(** A reveal's first part: the board it acts on, mines placed. *)
Lemma reveal_live rng b index :
  board_ok b -> word32 rng -> 0 <= index < ncells b -> hidden b index ->
  state b = MINES_STATE_READY \/ state b = MINES_STATE_PLAYING ->
  exists rng' b',
    (if decide (state b = MINES_STATE_READY)
     then match mines_place_mines rng b index with
          | Some (rng, b) => Some (rng, with_state b MINES_STATE_PLAYING)
          | None => None
          end
     else Some (rng, b)) = Some (rng', b') /\
    word32 rng' /\ same_dims b b' /\ shape b' /\ 0 <= mine_count b' /\ counts_ok b' /\ mined b' /\
    none_open b' /\ hidden b' index /\ state b' = MINES_STATE_PLAYING /\
    (state b = MINES_STATE_READY -> mine (cell_at b' index) = false).
Proof.
  intros (Hs & Hmc & Hcnt & Hst) Hr Hi Hh Hlive.
  destruct (decide (state b = MINES_STATE_READY)) as [E|E].
  - rewrite E in Hst.
    destruct (place_mines_spec rng b index Hs Hr Hi Hmc ltac:(apply Hst))
      as (rng' & b1 & -> & Hr' & (Hd & Hfr & Hcell) & Emc & Hsafe & Hnum & Hc).
    injection Hfr as F1 F2 F3 F4 F5. pose proof (same_dims_ncells _ _ Hd) as En.
    exists rng', (with_state b1 MINES_STATE_PLAYING). split; [done|]. split; [done|].
    assert (Hrev : forall i, revealed (cell_at b1 i) = false)
      by (intros i; destruct (Hcell i) as (-> & _); apply Hst).
    assert (0 <= ncells b) by lia.
    split; [done|]. split; [by apply (same_dims_shape b)|]. simpl. split; [lia|].
    split; [|split; [|split; [|split; [|split; [done|auto]]]]].
    + destruct Hcnt as (C1 & C2 & C3). split; [|split]; simpl.
      * rewrite F3, C1. change (ncells (with_state b1 _)) with (ncells b1). rewrite En.
        apply cnt_ext. intros i _. rewrite cell_at_state. unfold flagged.
        by destruct (Hcell i) as (_ & -> & _).
      * rewrite F2, C2. change (ncells (with_state b1 _)) with (ncells b1). rewrite En.
        rewrite !cnt_none; [done|..]; intros i _.
        -- rewrite cell_at_state. by rewrite Hrev.
        -- by destruct (Hst i) as [_ ->].
      * intros i. rewrite cell_at_state, Hrev. done.
    + apply mined_state. split; [exact Hnum|]. rewrite En. exact Hc.
    + intros i. rewrite cell_at_state, Hrev. done.
    + destruct Hh as [_ Hh]. split; rewrite cell_at_state; [apply Hrev|].
      unfold flagged in *. by destruct (Hcell index) as (_ & -> & _).
  - destruct Hlive as [?|Ep]; [done|]. rewrite Ep in Hst. destruct Hst as (Hm & Hn & _).
    exists rng, b. by repeat (split; [done|]).
Qed.

(** The rest of a reveal, on a live board. *)
Definition reveal_tail (rng : Z) (b : mines_board) (index : Z) : option (Z * mines_board * bool) :=
  if mine (cell_at b index) then
    Some (rng, explode_at b index, true)
  else
    match mines_flood_reveal b index with
    | FloodDone b => Some (rng, mines_check_win b, true)
    | _ => None
    end.

Lemma explode_dims b index : shape b -> same_dims b (explode_at b index).
Proof.
  intros Hs. unfold explode_at.
  set (b1 := with_state (upd_cell b index _) MINES_STATE_LOST).
  assert (Hd1 : same_dims b b1) by (unfold b1; transitivity (upd_cell b index (fun c => cell_explode (cell_reveal c))); auto with mines).
  destruct (reveal_all_spec b1 (same_dims_shape _ _ Hd1 Hs)) as (Hd2 & _). by transitivity b1.
Qed.

Lemma check_win_dims b : shape b -> counts_ok b -> same_dims b (mines_check_win b).
Proof.
  intros Hs (C1 & _). unfold mines_check_win. case_if; [done|].
  by destruct (flag_all_spec (with_state b MINES_STATE_WON) Hs C1) as (Hd & _).
Qed.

----

What the task asks.
Please return only the lines above, starting at the line that has "assert (Hrev : forall" and ending at the line that has "split; [|split; [|split;", keeping both and leaving each one unchanged.

Solution below.
    assert (Hrev : forall i, revealed (cell_at b1 i) = false)
      by (intros i; destruct (Hcell i) as (-> & _); apply Hst).
    assert (0 <= ncells b) by lia.
    split; [done|]. split; [by apply (same_dims_shape b)|]. simpl. split; [lia|].
    split; [|split; [|split; [|split; [|split; [done|auto]]]]].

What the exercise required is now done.